Twenty-five percent of all the modern-world pharmaceutical remedies come from plants, from medicine cabinet staples such as aspirin, quinine, and the antihypertensive reserpine, to paclitaxel, a compound derived from bark of the yew tree used in Taxol for the treatment of breast and ovarian cancers. People of many cultures have long relied on plants for their medicinal value. Approximately 80% of the developing world relies on traditional medicines. Some 85% of traditional medicines of the developing world contain plants and their extracts.
But as the western world's dependence on medicinal plants grows, the danger looms that they will be destroyed through improper harvesting. "While we depend heavily on plants for both pharmacology and herbs, some of the species from the wild are harvested in a way that is resulting in the destruction of the natural populations," said co-author Dr. Michael J. Balick, Director of the Institute of Economic Botany at The New York Botanical Garden. "It is essential that greater attention be given to learning just how we can sustainably manage the wild harvest of these important species."
The book examines cases of numerous plant species valued in traditional and contemporary medicine and the ramifications of over-harvesting.
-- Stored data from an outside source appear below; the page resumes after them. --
(** X3: when the name check passes and the evaluator knows the six
    symbols, [scan] returns a record whose target is the name without the
    suffix. *)
Lemma scan_succeeds (str_lower str_upper : string -> string)
    (load_config : string -> result (list (string * string)))
    (defconfig : string) (warn_targets : bool) (target : string)
    (syms : list (string * string)) :
  partition "_defconfig" (basename defconfig) = (target, "_defconfig", "") ->
  load_config defconfig = Ok syms ->
  Forall (fun entry => is_Some (syms_get syms (snd entry))) _SYMBOL_TABLE ->
  exists params warnings,
    scan str_lower str_upper load_config defconfig warn_targets
      = Ok (params, warnings)
    /\ params !! "target" = Some target.
Proof.
  intros Hpart Hload Hsyms. unfold scan. rewrite Hpart, Hload.
  cbn [truthy negb andb rbind].
  assert (Hloop : forall table params0,
             Forall (fun entry => is_Some (syms_get syms (snd entry))) table ->
             is_Some (params0 !! "arch") \/ In "arch" (map fst table) ->
             is_Some (params0 !! "cpu") \/ In "cpu" (map fst table) ->
             exists params1,
               for_each (read_symbol syms) table params0 = Ok params1
               /\ is_Some (params1 !! "arch") /\ is_Some (params1 !! "cpu")).
  { induction table as [|[key symbol] table IH]; intros params0 Hall Harch Hcpu.
    - exists params0. simpl in *. intuition.
    - apply Forall_cons in Hall as [[v Hv] Hall]. rewrite for_each_cons.
      unfold read_symbol at 1, str_value. simpl in Hv. rewrite Hv.
      cbn [rbind].
      assert (Hkeep : forall value k,
                 is_Some (params0 !! k) \/ In k (map fst ((key, symbol) :: table)) ->
                 is_Some (<[key := value]> params0 !! k)
                 \/ In k (map fst table)).
      { intros value k [Hk|[<-|Hk]]; [| |right; assumption].
        - left. destruct (decide (key = k)) as [->|Hne];
            [rewrite lookup_insert_eq; eauto|].
          rewrite lookup_insert_ne by assumption. assumption.
        - left. rewrite lookup_insert_eq. eauto. }
      destruct (truthy v); apply IH; auto. }
  destruct (Hloop _SYMBOL_TABLE ∅ Hsyms) as (params1 & Hrun & Harch & Hcpu);
    [right; simpl; tauto | right; simpl; tauto |].
  rewrite Hrun. cbn [rbind].
  set (params2 := <["target" := target]> params1).
  assert (Harch2 : is_Some (params2 !! "arch")).
  { subst params2. rewrite lookup_insert_ne by discriminate. assumption. }
  assert (Hcpu2 : is_Some (params2 !! "cpu")).
  { subst params2. rewrite lookup_insert_ne by discriminate. assumption. }
  assert (Hfix : exists params3, fixup_arch syms params2 = Ok params3).
  { unfold fixup_arch. destruct Harch2 as [a Ha], Hcpu2 as [c Hc].
    unfold getitem at 1. rewrite Ha. cbn [rbind].
    assert (Hstep : exists armv8,
               (if String.eqb a "arm"
                then let* cpu := getitem params2 "cpu" in
                     Ok (String.eqb cpu "armv8")
                else Ok false) = Ok armv8).
    { destruct (String.eqb a "arm"); [|eauto].
      unfold getitem. rewrite Hc. cbn [rbind]. eauto. }
    destruct Hstep as (armv8 & ->). cbn [rbind].
    assert (Hkey : exists a', (if armv8 then <["arch" := "aarch64"]> params2
                               else params2) !! "arch" = Some a').
    { destruct armv8; [rewrite lookup_insert_eq|]; eauto. }
    destruct Hkey as (a' & Ha'). unfold getitem. rewrite Ha'. cbn [rbind].
    destruct (String.eqb a' "riscv"); [|eauto].
    destruct (String.eqb _ "y"); eauto. }
  destruct Hfix as (params3 & Hfix). rewrite Hfix. cbn [rbind].
  do 2 eexists. split; [reflexivity|].
  rewrite (fixup_arch_target _ _ _ Hfix). apply lookup_insert_eq.
Qed.
Lemma escape_octal b : 0 <= b < 256 -> exists o2 o1 o0,
  pad0 3 (print_base 64 8 b "") = String o2 (String o1 (String o0 "")) /\
  oct_val o2 * 64 + oct_val o1 * 8 + oct_val o0 = b /\ isprint o2 && isprint o1 && isprint o0 = true.
Proof.
  intros Hb. assert (Hall : forallb (fun b => match pad0 3 (print_base 64 8 b "") with
    | String o2 (String o1 (String o0 "")) => (oct_val o2 * 64 + oct_val o1 * 8 + oct_val o0 =? b) && (isprint o2 && isprint o1 && isprint o0)
    | _ => false end) (seqZ 0 256) = true) by (vm_compute; reflexivity).
  pose proof (byte_cases _ Hall b Hb) as E. cbv beta in E. clear Hall.
  destruct (pad0 _ _) as [|o2 [|o1 [|o0 [|]]]]; try done. apply andb_prop in E as [E1%Z.eqb_eq E2]. by exists o2, o1, o0.
Qed.

Lemma unescape_print buf escape : bytes_ok buf = true ->
  unescape (print_escape_buf buf escape) = buf /\ sforall isprint (print_escape_buf buf escape) = true.
Proof.
  induction buf as [|b buf IH]; intros Hb; [done|]. apply bytes_ok_cons in Hb as [Hb Hl]. destruct (IH Hl) as [IH1 IH2].
  cbn [print_escape_buf]. unfold escape_byte. cbv zeta. rewrite sforall_app, IH2, andb_true_r.
  destruct (isprint (chr b) && _ && _) eqn:E.
  - rewrite sapp_cons, sapp_nil. cbn [unescape sforall]. apply andb_prop in E as [E _]. apply andb_prop in E as [E1 E2].
    apply negb_true_iff in E2. rewrite E2, code_chr, IH1, E1 by done. done.
  - destruct (escape_octal b Hb) as (o2 & o1 & o0 & -> & Hv & Hp). rewrite !sapp_cons, sapp_nil. cbn [unescape sforall].
    rewrite code_chr by lia. cbn [Z.eqb Pos.eqb]. rewrite Hv, IH1. split; [done|]. change (isprint (chr 92)) with true. cbn [andb].
    by rewrite andb_true_r, andb_assoc.
Qed.

(** ** Lemmas on bounded strings *)

Definition c_bytes (s : string) : bool := sforall (fun c => negb (code c =? 0)) s.

Lemma length_string_bytes s : length (string_bytes s) = String.length s.
Proof. unfold string_bytes. rewrite length_fmap. by induction s as [|c s IH]; cbn; rewrite ?IH. Qed.

Lemma strlen_string s rest : c_bytes s = true -> strlen (string_bytes s ++ 0 :: rest) = Some (slen s).
Proof.
  induction s as [|c s IH]; intros Hs; [done|]. cbn in Hs. apply andb_prop in Hs as [Hc Hs]. apply negb_true_iff in Hc.
  change (string_bytes (String c s)) with (code c :: string_bytes s). cbn [app strlen]. rewrite Hc, IH by done. cbn.
  rewrite slen_cons. by rewrite Z.add_1_r.
Qed.

(** The copy holds as much of the source as fits, and its terminator. *)
Lemma strlcpy_spec dst src size :
  0 < size <= Z.of_nat (length dst) ->
  let n := Z.to_nat (Z.min (slen src) (size - 1)) in
  strlcpy dst src size = Some (take n (string_bytes src) ++ 0 :: drop (S n) dst, slen src).
Proof.
  intros Hs n. unfold strlcpy. rewrite (proj2 (Z.eqb_neq _ _)) by lia. fold n. unfold slen in *.
  assert (Hn : (n < length dst)%nat /\ (n <= String.length src)%nat) by lia. destruct Hn as [Hn1 Hn2].
  assert (Hlen : length (take n (string_bytes src)) = n) by (rewrite length_take_le; [done|by rewrite length_string_bytes]).
  destruct (split_at dst n ltac:(lia)) as (p & q & -> & Hp). destruct q as [|x q]; [rewrite app_nil_r in Hn1; lia|].
  assert (Hw : mem_write (p ++ x :: q) 0 (take n (string_bytes src)) = Some (take n (string_bytes src) ++ x :: q))
    by (apply (mem_write_mid [] p (x :: q)); [done|by rewrite Hlen]).
  rewrite Hw. cbn [mbind option_bind].
  rewrite (mem_write_mid (take n (string_bytes src)) [x] q [0]); [|lia|done]. cbn [mbind option_bind].
  do 3 f_equal. replace (S n) with (length p + 1)%nat by lia. by rewrite drop_app_add.
Qed.

(** ** Theorems *)

(** The parsers that take a base, with the smallest and the largest value of their type. *)
Definition number_parsers : list ((bool -> string -> Z -> option Z) * Z * Z) :=
  [(get_u8, 0, 2 ^ 8 - 1); (get_u16, 0, 2 ^ 16 - 1); (get_u32, 0, 2 ^ 32 - 1); (get_u64, 0, 2 ^ 64 - 1);
   (get_unsigned, 0, 2 ^ 32 - 1); (get_integer, - 2 ^ 31, 2 ^ 31 - 1); ((fun _ => get_s32), - 2 ^ 31, 2 ^ 31 - 1);
   (get_s16, - 2 ^ 15, 2 ^ 15 - 1); (get_s8, - 2 ^ 7, 2 ^ 7 - 1)].

(** C37. Every number parser stores only values of its type, whatever the text, the base
    and the error number left by earlier calls. A decimal number of any length, after
    white space and with any sign, is read exactly: a signed parser gives it when it is in
    the range of the type and fails otherwise; an unsigned parser fails on a number of more
    than 64 bits, takes a negative one modulo [2 ^ 64], gives the result when it is in
    range and fails otherwise, and also refuses the largest 64-bit number when an earlier
    call left a range error. Text after the number makes every parser fail. (Only for
    [get_u64] does the test for a range error change the result: the values [strtol] and
    [strtoul] give then are out of the range of the other types anyway.) *)
Theorem number_parsers_exact f min max errno base lead sign ds t :
  (f, min, max) ∈ number_parsers ->
  (forall s b v, f errno s b = Some v -> min <= v <= max) /\
  (sforall isspace lead = true -> decimal base ds = true -> no_digit t = true ->
     f errno (number_text lead sign (ds +:+ t)) base =
     if bool_decide (t = EmptyString) then
       if min <? 0 then long_read min max sign (dec_val 0 ds) else ulong_read max errno sign (dec_val 0 ds)
     else None).
Proof.
  unfold number_parsers. intros Hin. repeat (apply elem_of_cons in Hin as [[= -> -> ->]|Hin]); [..|by apply elem_of_nil in Hin];
    (split; [intros s b v Hv; first [by apply get_ulong_range in Hv|by apply get_long_range in Hv]|
             intros Hl Hd Ht; first [apply get_ulong_text; done || lia|apply get_long_text; done || unfold LONG_MIN, LONG_MAX; lia]]).
Qed.
(* ===== verification/Addr.v ===== *)
(** * Addresses and prefixes of iproute2

    Models the address parsers and printers of [iproute2-4.18.0/lib]: the IPv4,
    prefix and comparison functions of [utils.c], and the DECnet, MPLS and link-layer
    addresses of [dnet_pton.c], [dnet_ntop.c], [mpls_pton.c], [mpls_ntop.c] and
    [ll_addr.c]. [inet_pton] for IPv6 is an argument. *)
From stdpp Require Import base list numbers strings.
From Stdlib Require Import ZArith Lia Ascii.
From S2P Require Import Prelude Cstring Utils.

Open Scope Z_scope.

(** ** Data *)

Definition AF_UNSPEC : Z := 0.
Definition AF_INET : Z := 2.
Definition AF_IPX : Z := 4.
Definition AF_BRIDGE : Z := 7.
Definition AF_INET6 : Z := 10.
Definition AF_DECnet : Z := 12.
Definition AF_PACKET : Z := 17.
Definition AF_MPLS : Z := 28.

Definition PREFIXLEN_SPECIFIED : Z := 1.
Definition ADDRTYPE_INET : Z := 2.
Definition ADDRTYPE_UNSPEC : Z := 4.
Definition ADDRTYPE_MULTI : Z := 8.
Definition ADDRTYPE_INET_UNSPEC : Z := Z.lor ADDRTYPE_INET ADDRTYPE_UNSPEC.
Definition ADDRTYPE_INET_MULTI : Z := Z.lor ADDRTYPE_INET ADDRTYPE_MULTI.

(** [data], an array of 64 words, is its 256 bytes. *)
Record inet_prefix := mk_inet_prefix {
  ip_flags : Z; ip_bytelen : Z; ip_bitlen : Z; ip_family : Z; ip_data : list Z }.

Definition set_flags (a : inet_prefix) (f : Z) : inet_prefix :=
  mk_inet_prefix f (ip_bytelen a) (ip_bitlen a) (ip_family a) (ip_data a).

(** Byte order of a 32-bit word. *)
Definition htonl (x : Z) : Z := le_val (be_bytes 4 x).
Definition ntohl (x : Z) : Z := be_val (le_bytes 4 x).

(** Word [i] of the array, as the host sees it. *)
Definition data_word (a : inet_prefix) (i : Z) : option Z := le_val <$> mem_read (ip_data a) (4 * i) 4.

Definition af_bit_len (af : Z) : Z :=
  if af =? AF_INET6 then 128 else if af =? AF_INET then 32 else if af =? AF_DECnet then 16
  else if af =? AF_IPX then 80 else if af =? AF_MPLS then 20 else 0.
Definition af_byte_len (af : Z) : Z := af_bit_len af / 8.
Lemma parse_nat_print n r : 0 <= n < 2 ^ 64 -> stops r = true -> parse_nat (print_base 64 10 n "" +:+ r) = Some (n, r).
Proof.
  intros Hn Hr. unfold parse_nat. destruct (scan_print 64 10 n 0 0 ltac:(lia) ltac:(lia) Hn) as (j & Hj & Hs).
  rewrite (scan_digits_app _ _ r _ _ _ _ Hs), scan_stops by done. destruct (print_base_head 64 10 n ltac:(lia) ltac:(lia) Hn) as (d & t & Hp & Hd & Hz).
  rewrite Hp in Hs |- *. rewrite sapp_cons, has_prefix_char. cbn [Nat.add] in *. destruct (Nat.eqb_spec j 0); [lia|]. cbn [orb].
  destruct (digit_char_plain d ltac:(lia)) as (_ & _ & _ & _ & _ & H0). case_bool_decide as E.
  - destruct (Hz (proj1 H0 (eq_sym E))) as [Hn0 Ht]. subst n t. cbn [scan_digits] in Hs. rewrite digit_val_char in Hs by lia.
    destruct (Z.ltb_spec d 10); [|lia]. injection Hs as _ Hj1. by rewrite <- Hj1.
  - done.
Qed.

(** How the text of a number begins. *)
Definition number_heads : list ascii := ["-"; "0"; "1"; "2"; "3"; "4"; "5"; "6"; "7"; "8"; "9"]%char.

Lemma dec_head z : - 2 ^ 63 <= z < 2 ^ 64 -> exists c t, dec z = String c t /\ c ∈ number_heads.
Proof.
  intros Hz. unfold dec. destruct (Z.ltb_spec z 0); [eexists _, _; split; [done|apply list_elem_of_here]|].
  destruct (print_base_head 64 10 z ltac:(lia) ltac:(lia) ltac:(lia)) as (d & t & -> & Hd & _). eexists _, _. split; [done|].
  apply list_elem_of_further. assert (Hk : exists k : nat, d = Z.of_nat k /\ (k < 10)%nat) by (exists (Z.to_nat d); lia).
  destruct Hk as (k & -> & Hk). do 10 (destruct k; [apply (bool_decide_unpack _); done|]). lia.
Qed.

Lemma parse_int_dec z r : - 2 ^ 63 <= z < 2 ^ 64 -> stops r = true -> parse_int (dec z +:+ r) = Some (z, r).
Proof.
  intros Hz Hr. unfold parse_int, dec. destruct (Z.ltb_spec z 0).
  - rewrite sapp_cons, strip_char. rewrite decide_True by done. rewrite parse_nat_print by (done || lia). cbn [mbind option_bind]. do 2 f_equal. lia.
  - destruct (print_base_head 64 10 z ltac:(lia) ltac:(lia) ltac:(lia)) as (d & t & Hp & Hd & _).
    replace (strip_prefix "-" _) with (@None string); [by apply parse_nat_print; [lia|]|].
    rewrite Hp, sapp_cons, strip_char. rewrite decide_False; [done|]. intros E. by destruct (digit_char_plain d ltac:(lia)) as (_ & ? & _).
Qed.

(** The shortest fuel. *)
Definition need_list (l : list nat) : nat := foldr (fun n a => S (Nat.max n a)) O l.
Fixpoint need (v : json) : nat :=
  match v with
  | JArr l => S (need_list (map need l))
  | JObj l => S (need_list (map (fun m => need m.2) l))
  | _ => 1%nat
  end.

Lemma parse_atom_value f s c t : skip_ws s = String c t -> c <> "{"%char -> c <> "["%char -> parse_value (S f) s = parse_atom (String c t).
Proof. intros Hs H1 H2. cbn [parse_value]. rewrite Hs, !strip_char, !decide_False by done. done. Qed.
(** The return value and the cache. *)
Definition ll_remember_index (n : link_msg) (st : ll_state) : option (Z * ll_state) :=
  if negb (m_type n =? RTM_NEWLINK) && negb (m_type n =? RTM_DELLINK) then Some (0, st)
  else if m_len n <? LINK_MSG_MIN then Some (-1, st)
  else
    im ← ll_get_by_index st (u32 (ifi_index n));
    if m_type n =? RTM_DELLINK then
      match im with
      | Some (p, _) => Some (0, mk_state (delete p (heap st)) (hlist_del p (idx_head st)) (hlist_del p (name_head st)))
      | None => Some (0, st)
      end
    else
      ifname ← m_ifname n;
      match im with
      | Some (p, e) =>
          let names := if bool_decide (im_name e = ifname) then name_head st
                       else hlist_add_head p (slot (namehash ifname)) (hlist_del p (name_head st)) in
          Some (0, mk_state (<[p := mk_ll (ifi_flags n) (im_index e) (im_type e) (im_name e)]> (heap st)) (idx_head st) names)
      | None =>
          match malloc (heap st) with
          | None => Some (0, st)
          | Some p =>
              let e := mk_ll (ifi_flags n) (u32 (ifi_index n)) (ifi_type n) ifname in
              Some (0, mk_state (<[p := e]> (heap st)) (hlist_add_head p (slot (u32 (ifi_index n))) (idx_head st))
                         (hlist_add_head p (slot (namehash ifname)) (name_head st)))
          end
      end.

(** The messages of a dump, up to one that is refused. *)
Fixpoint ll_remember_all (ms : list link_msg) (st : ll_state) : option (Z * ll_state) :=
  match ms with
  | [] => Some (0, st)
  | n :: ms' => '(ret, st') ← ll_remember_index n st; if ret <? 0 then Some (ret, st') else ll_remember_all ms' st'
  end.

(** The outer [None] is a fault, the inner one the exit of the process. *)
Definition ll_init_map (initialized request_ok : bool) (dump : list link_msg) (st : ll_state) : option (option (bool * ll_state)) :=
  if initialized then Some (Some (true, st))
  else if negb request_ok then Some None
  else '(ret, st') ← ll_remember_all dump st; Some (if ret <? 0 then None else Some (true, st')).
End LlMap.

(** ** Names, types and flags *)

(** At most twelve characters. *)
Definition ll_idx_n2a (idx : Z) : string := "if" +:+ dec idx.
(** [sscanf] with a conversion of an unsigned number. *)
Definition ll_idx_a2n (name : string) : Z :=
  match strip_prefix "if" name ≫= strtoul 10 with Some (v, _, _) => u32 v | None => 0 end.

Section Queries.
Context (if_indextoname : Z -> option string) (if_nametoindex : string -> Z) (st : ll_state).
Selected species include the rosy periwinkle, used to treat childhood leukemia and Hodgkin's disease, and Pilocarpus, used in the treatment of glaucoma. The book also reviews current wild harvesting methods that are purported to be sustainable, but are actually destructive, guidelines for sustainable harvest that are often not adhered to, and efforts to grow certain plants in plantations to deflect demand from fragile wild populations.
Sheldon, Balick, and Laird offer numerous solutions. They discuss traditional harvesting patterns, herbal harvesting collectives, and progressive pharmaceutical research and development efforts that hold promise. They call for greater research on methods for producing medicines for human health from tropical forests that will conserve the natural plant resources. Each species has unique ecological, socioeconomic, health, and cultural associations that need to be understood in order to develop realistic regulations for collection to protect them from over-harvest.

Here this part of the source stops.